TASK MATERIAL —
(* ===== verification/Background.v ===== *)
(** * Background processes ([codel00p-harness/src/background.rs])

    A process that runs while the turn goes on: the child and its descendants write to
    two pipes, a thread per pipe copies what it reads into a buffer of bounded size,
    and the tools look at the buffers and at the status of the child.  What the system
    does (a write, a read of some bytes of the pipe, an exit) and what the tools do are
    steps of one relation, in any order.  A call is cut into the steps between which
    others can come: a read of a process finds its status and then reads one buffer
    after the other, and a kill ends the child, takes the handles of the threads out of
    the entry, joins them and records the end.  A step that has to wait for a thread
    returns [Blocked]: it is taken once it no longer does. *)

From stdpp Require Import base numbers strings gmap list relations.
From S2P Require Import Prelude RustStr Utf8 Harness.

Inductive outcome (A : Type) := Returned (a : A) | Blocked | Panicked.
Arguments Returned {_} _.
Arguments Blocked {_}.
Arguments Panicked {_}.
Definition outcome_bind {A B} (f : A → outcome B) (m : outcome A) : outcome B :=
  match m with Returned a => f a | Blocked => Blocked | Panicked => Panicked end.
#[export] Instance outcome_mbind : MBind outcome := @outcome_bind.

(** ** Buffers *)

Definition MAX_STREAM_BYTES : nat := N.to_nat (256 * 1024).
Record StreamBuffer := { sb_data : list byte; sb_read_cursor : nat; sb_truncated : bool }.
Definition StreamBuffer_default : StreamBuffer :=
  {| sb_data := []; sb_read_cursor := 0; sb_truncated := false |}.

Definition sb_append (chunk : list byte) (b : StreamBuffer) : StreamBuffer :=
  let remaining := MAX_STREAM_BYTES - length (sb_data b) in
  if remaining =? 0 then
    {| sb_data := sb_data b; sb_read_cursor := sb_read_cursor b; sb_truncated := true |}
  else if remaining <? length chunk then
    {| sb_data := sb_data b ++ take remaining chunk; sb_read_cursor := sb_read_cursor b;
       sb_truncated := true |}
  else
    {| sb_data := sb_data b ++ chunk; sb_read_cursor := sb_read_cursor b;
       sb_truncated := sb_truncated b |}.

(** [&data[from..to]], which panics out of range. *)
Definition slice_range (from to : nat) (data : list byte) : outcome (list byte) :=
  if (from <=? to) && (to <=? length data) then Returned (take (to - from) (drop from data))
  else Panicked.
Definition sb_take_new (max_bytes : nat) (b : StreamBuffer) : outcome (str * bool * StreamBuffer) :=
  let to := Nat.min (sb_read_cursor b + max_bytes) (length (sb_data b)) in
  slice ← slice_range (sb_read_cursor b) to (sb_data b);
  Returned (from_utf8_lossy slice, sb_truncated b,
            {| sb_data := sb_data b; sb_read_cursor := to; sb_truncated := sb_truncated b |}).

(** ** A pipe, its writers, its reader thread and its buffer

    [ps_written], [ps_failed] and [ps_reads] are history: all that was put on the pipe,
    whether a read has failed, and the texts the tools were given. *)
Record pstream := {
  ps_written : list byte;
  ps_pipe : list byte;
  ps_held : nat;
  ps_reading : bool;
  ps_failed : bool;
  ps_buffer : StreamBuffer;
  ps_reads : list str;
}.
Definition pstream_new : pstream :=
  {| ps_written := []; ps_pipe := []; ps_held := 0; ps_reading := true; ps_failed := false;
     ps_buffer := StreamBuffer_default; ps_reads := [] |}.

(** What writers do; [alive]: the child runs.  [ps_held] counts the other processes
    that hold the write end. *)
Definition ps_write (chunk : list byte) (s : pstream) : pstream :=
  {| ps_written := ps_written s ++ chunk; ps_pipe := ps_pipe s ++ chunk; ps_held := ps_held s;
     ps_reading := ps_reading s; ps_failed := ps_failed s; ps_buffer := ps_buffer s;
     ps_reads := ps_reads s |}.
Definition ps_set_held (held : nat) (s : pstream) : pstream :=
  {| ps_written := ps_written s; ps_pipe := ps_pipe s; ps_held := held;
     ps_reading := ps_reading s; ps_failed := ps_failed s; ps_buffer := ps_buffer s;
     ps_reads := ps_reads s |}.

ABOUT THIS EXERCISE —
In the data above, which lines lie between the line with "let to := Nat.min" and the line with "ps_written : list byte;", inclusive? Print those lines exactly and nothing else.

OUTPUT OF THE EXERCISE —
  let to := Nat.min (sb_read_cursor b + max_bytes) (length (sb_data b)) in
  slice ← slice_range (sb_read_cursor b) to (sb_data b);
  Returned (from_utf8_lossy slice, sb_truncated b,
            {| sb_data := sb_data b; sb_read_cursor := to; sb_truncated := sb_truncated b |}).

(** ** A pipe, its writers, its reader thread and its buffer

    [ps_written], [ps_failed] and [ps_reads] are history: all that was put on the pipe,
    whether a read has failed, and the texts the tools were given. *)
Record pstream := {
  ps_written : list byte;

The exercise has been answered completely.